_RECORDS SUPPLIED_
(** String concatenation [out += x] where [x] is a string or [null]. *)
Definition to_string (x : option string) : string :=
  match x with Some s => s | None => "null" end.

(** [Number.prototype.toString()] on an integer. *)
Definition Number_toString (n : Z) : string := pretty n.

(** [s.substr(0, n)] *)
Definition substr0 (s : string) (n : nat) : string := String.substring 0 n s.

(** [Array.prototype.forEach] with a callback that updates one captured
    variable: the callback is the state transformer, applied left to right. *)
Definition forEach {A S : Type} (l : list A) (f : S → A → S) (s : S) : S :=
  fold_left f l s.

(** What a call hands back when the caller does not [await] it: the value
    itself when the callee is synchronous, a promise of it otherwise. *)
Inductive Unawaited (A : Type) :=
| Returned (a : A)
| Promise (resolves_to : A).
Arguments Returned {A} _.
Arguments Promise {A} _.

(** [Array.prototype.sort(cmp)]: a stable sort; [cmp a b > 0] puts [b]
    first.  Stability fixes the result, so insertion from the right stands
    for whatever algorithm the engine runs. *)
Fixpoint sort_insert {A : Type} (cmp : A → A → Z) (x : A) (l : list A) : list A :=
  match l with
  | [] => [x]
  | y :: l' => if 0 <? cmp x y then y :: sort_insert cmp x l' else x :: l
  end.

Definition sort {A : Type} (cmp : A → A → Z) (l : list A) : list A :=
  foldr (sort_insert cmp) [] l.

End JS.

(** ** moment: the two formats the legacy protocol prints

    A date as moment sees it once converted to local time. *)

Module Moment.

Inductive Month :=
  Jan | Feb | Mar | Apr | May | Jun | Jul | Aug | Sep | Oct | Nov | Dec.

Record Date := mkDate {
  year : nat; month : Month; day : nat; hour : nat; minute : nat
}.

Definition monthsShort (m : Month) : string :=
  match m with
  | Jan => "Jan" | Feb => "Feb" | Mar => "Mar" | Apr => "Apr"
  | May => "May" | Jun => "Jun" | Jul => "Jul" | Aug => "Aug"
  | Sep => "Sep" | Oct => "Oct" | Nov => "Nov" | Dec => "Dec"
  end.

Fixpoint zeros (n : nat) : string :=
  match n with O => EmptyString | S n' => String "0"%char (zeros n') end.

Definition zeroFill (n : nat) (width : nat) : string :=
  let s := pretty n in zeros (width - String.length s) +:+ s.

(** [moment(t).format(fmt)] for the tokens [YYYY], [MMM], [DD], [HH] and
    [mm]; every other character is copied. *)
Fixpoint format (t : Date) (fmt : string) : string :=
  match fmt with
  | String "Y"%char (String "Y"%char (String "Y"%char (String "Y"%char r))) =>
      zeroFill (year t) 4 +:+ format t r
  | String "M"%char (String "M"%char (String "M"%char r)) =>
      monthsShort (month t) +:+ format t r
  | String "D"%char (String "D"%char r) => zeroFill (day t) 2 +:+ format t r
  | String "H"%char (String "H"%char r) => zeroFill (hour t) 2 +:+ format t r
  | String "m"%char (String "m"%char r) => zeroFill (minute t) 2 +:+ format t r
  | String c r => String c (format t r)
  | EmptyString => EmptyString
  end.

End Moment.

(** ** Data model: the rows the handlers read *)

Record Address := mkAddress {
  addr_address   : string;
  addr_balance   : Z;
  addr_totalin   : Z;
  addr_totalout  : Z;
  addr_firstseen : Moment.Date;
  addr_alert     : option string
}.

(** The classification of the data model.  No handler in these sources reads
    it: the legacy listing looks at [from] and [to] only. *)
Inductive TxType :=
  mined | transfer | name_purchase | name_transfer | name_a_record.

Global Instance TxType_eq_dec : EqDecision TxType.
Proof. solve_decision. Defined.

Record Transaction := mkTransaction {
  tx_id    : Z;
  tx_from  : option string;
  tx_to    : option string;
  tx_value : Z;
  tx_time  : Moment.Date;
  tx_type  : TxType
}.

(** One row of [names.getDetailedUnpaid()]: [count] names have [unpaid]
    blocks left. *)
Record UnpaidGroup := mkUnpaid { count : Z; unpaid : Z }.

_EXERCISE_
From the entries above, return exactly the line containing "Fixpoint zeros (n", the line containing "monthsShort (month t) +:+ format t r", and all lines between, and nothing else.

_TASK OUTPUT_
Fixpoint zeros (n : nat) : string :=
  match n with O => EmptyString | S n' => String "0"%char (zeros n') end.

Definition zeroFill (n : nat) (width : nat) : string :=
  let s := pretty n in zeros (width - String.length s) +:+ s.

(** [moment(t).format(fmt)] for the tokens [YYYY], [MMM], [DD], [HH] and
    [mm]; every other character is copied. *)
Fixpoint format (t : Date) (fmt : string) : string :=
  match fmt with
  | String "Y"%char (String "Y"%char (String "Y"%char (String "Y"%char r))) =>
      zeroFill (year t) 4 +:+ format t r
  | String "M"%char (String "M"%char (String "M"%char r)) =>
      monthsShort (month t) +:+ format t r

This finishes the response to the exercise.